(Stored data)

────

Lemma list_documents_dedup_witness :
  exists e,
    filter (fun s => sum_name s = lit "Doc")
      (list_documents ascii_lower_str (manager_of apps_two) None) = [e] /\
    sum_name e = lit "Doc" /\
    StronglySorted (fun a b => str_leb a b = true) (xcode_versions e) /\
    NoDup (xcode_versions e) /\
    (forall t, t ∈ xcode_versions e <->
       exists key info, (key, info) ∈ docs_cache (manager_of apps_two) /\
         info_name info = lit "Doc" /\ info_xcode_source info = t) /\
    length (xcode_versions e) = 2%nat.
Proof.
  apply (list_documents_dedup ascii_lower_str (manager_of apps_two) None
           (lit "Doc")).
  - eexists _, _.
    split; [vm_compute; apply list_elem_of_here|vm_compute; reflexivity].
  - reflexivity.
Defined.


Lemma get_document_first_match_witness :
  exists key info post,
    docs_cache (manager_of apps_two) = (key, info) :: post /\
    info_xcode_source info = lit "Xcode-A.app" /\
    get_document (apps_fs apps_two) (manager_of apps_two) (lit "Doc") None
      = Ok (lit "alpha doc").
Proof.
  eexists _, _, _.
  split; [vm_compute; reflexivity|]. split; [vm_compute; reflexivity|].
  etrans.
  - refine (proj1 (get_document_first_match (apps_fs apps_two)
                     (manager_of apps_two) (lit "Doc") None [] _ _ _ _ _ _ _) _).
    + reflexivity.
    + vm_compute; reflexivity.
    + constructor.
    + vm_compute; reflexivity.
    + vm_compute. discriminate.
  - vm_compute; reflexivity.
Defined.

(** *** Runs on which the statements of the specification fail *)

(** C3 as stated fails. [Xcode.app] and [Xcode.app::Y.app] both hold a
    document of stem [W]; the corpus has four distinct (tag, stem) pairs but
    the index has three entries, because the pairs
    [(Xcode.app, Y.app::Z)] and [(Xcode.app::Y.app, Z)] have the same
    composite key: the entry under that key carries the stem [Y.app::Z]. *)
Lemma index_collision_counterexample :
  let fs := apps_fs apps_collide in
  let m := manager_of apps_collide in
  let pairs := loaded_pairs fs (doc_paths m) in
  new_manager markdown_headers fs None = Ok m /\
  Config.get_documentation_paths fs None = Ok (doc_paths m) /\
  (lit "Xcode.app", lit "W") ∈ pairs /\
  (lit "Xcode.app::Y.app", lit "W") ∈ pairs /\
  (lit "Xcode.app::Y.app", lit "Z") ∈ pairs /\
  length (remove_dups pairs) = 4%nat /\
  length (docs_cache m) = 3%nat /\
  info_name <$> dict_get (composite_key (lit "Xcode.app::Y.app") (lit "Z"))
                  (docs_cache m) = Some (lit "Y.app::Z") /\
  ~ one_entry_per_pair (docs_cache m) pairs.
Proof.
  intros fs m pairs. split_and!; try (vm_compute; reflexivity).
  - apply (bool_decide_unpack _). by vm_compute.
  - apply (bool_decide_unpack _). by vm_compute.
  - apply (bool_decide_unpack _). by vm_compute.
  - intros (_ & Hlen & _). vm_compute in Hlen. discriminate.
Qed.

(** C7 as stated fails. The override names a path of one component of 300
    characters, which is no file or folder of the table; [exists] on it
    raises the [OSError] "File name too long". Root resolution raises that
    error: it neither raises the configuration error nor returns roots, and
    [initialize], which catches the configuration error only, raises it
    too. *)
Lemma override_too_long_counterexample :
  let fs := with_name_max (apps_fs apps_two) in
  let environ := Some long_override in
  override environ = Some long_override /\
  len long_override = 301 /\
  fs_exists (apps_fs apps_two) (pathlib.Path_of_str long_override) = Ok false /\
  fs_exists fs (pathlib.Path_of_str long_override) = Raise file_name_too_long /\
  Config.get_documentation_paths fs environ = Raise file_name_too_long /\
  (forall msg,
     Config.get_documentation_paths fs environ <> Raise (ValueError msg)) /\
  (forall roots, Config.get_documentation_paths fs environ <> Ok roots) /\
  new_manager markdown_headers fs environ = Raise file_name_too_long.
Proof.
  intros fs environ.
  assert (Config.get_documentation_paths fs environ = Raise file_name_too_long)
    as Hr by (vm_compute; reflexivity).
  split_and!; try (vm_compute; reflexivity).
  - intros msg. rewrite Hr. discriminate.
  - intros roots. rewrite Hr. discriminate.
Qed.


(** C10 as stated fails. The [Doc.md] of the first installation is empty
    when the index is built and is removed afterwards: both entries match
    the name [Doc], the first inserted is that of [Xcode-A.app], and
    [get_document] returns the text of the copy of [Xcode-B.app]. *)
Lemma get_document_later_copy_counterexample :
  let m := manager_of apps_empty_first in
  new_manager markdown_headers (apps_fs apps_empty_first) None = Ok m /\
  content_cache m = [(lit "Xcode-A.app::Doc", []);
                     (lit "Xcode-B.app::Doc", lit "text of B")] /\
  dict_keys (docs_cache m) = [lit "Xcode-A.app::Doc"; lit "Xcode-B.app::Doc"] /\
  map (matches_name (lit "Doc")) (docs_cache m) = [true; true] /\
  get_document (apps_fs apps_first_removed) m (lit "Doc") None
    = Ok (lit "text of B") /\
  get_document (apps_fs apps_first_removed) m (lit "Doc") None <> Ok [].
Proof.
  intros m. split_and!; try (vm_compute; reflexivity).
  vm_compute. discriminate.
Qed.

(** * Further properties *)

(** ** Occurrences: [finditer] *)
Section SpanFacts.
Variable eqc : char -> char -> bool.

Lemma finditer_from_lower pat text pos skip s e :
  (s, e) ∈ finditer_from eqc pat text pos skip -> pos + Z.of_nat skip <= s.
Proof.
  revert pos skip. induction text as [|c text IH]; intros pos skip; simpl.
  - destruct skip; [|by rewrite elem_of_nil].
    destruct (match_here eqc pat []); [|by rewrite elem_of_nil].
    rewrite list_elem_of_singleton. intros [= -> ->]. lia.
  - destruct skip as [|k].
    + destruct (match_here eqc pat (c :: text)).
      * rewrite elem_of_cons. intros [[= -> ->]|Hin]; [lia|].
        apply IH in Hin. lia.
      * intros Hin. apply IH in Hin. lia.
    + intros Hin. apply IH in Hin. lia.
Qed.

(** Successive occurrences are apart by the length of the pattern, and by
    one character at least. *)
Lemma finditer_from_sorted pat text pos skip :
  StronglySorted (fun a b : Z * Z => a.1 + Z.max 1 (len pat) <= b.1)
    (finditer_from eqc pat text pos skip).
Proof.
  revert pos skip. induction text as [|c text IH]; intros pos skip; simpl.
  - destruct skip; [|constructor].
    destruct (match_here eqc pat []); repeat constructor.
  - destruct skip as [|k]; [|apply IH].
    destruct (match_here eqc pat (c :: text)); [|apply IH].
    constructor; [apply IH|].
    apply Forall_forall. intros [s e] Hin. simpl.
    apply finditer_from_lower in Hin. unfold len. lia.
Qed.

────

In the entries above, one line contains "let m := manager_of apps_collide in" and another contains "info_name <$> dict_get". Reproduce exactly those two lines and the lines between them, nothing else.

## ANSWER TO THE EXERCISE
  let m := manager_of apps_collide in
  let pairs := loaded_pairs fs (doc_paths m) in
  new_manager markdown_headers fs None = Ok m /\
  Config.get_documentation_paths fs None = Ok (doc_paths m) /\
  (lit "Xcode.app", lit "W") ∈ pairs /\
  (lit "Xcode.app::Y.app", lit "W") ∈ pairs /\
  (lit "Xcode.app::Y.app", lit "Z") ∈ pairs /\
  length (remove_dups pairs) = 4%nat /\
  length (docs_cache m) = 3%nat /\
  info_name <$> dict_get (composite_key (lit "Xcode.app::Y.app") (lit "Z"))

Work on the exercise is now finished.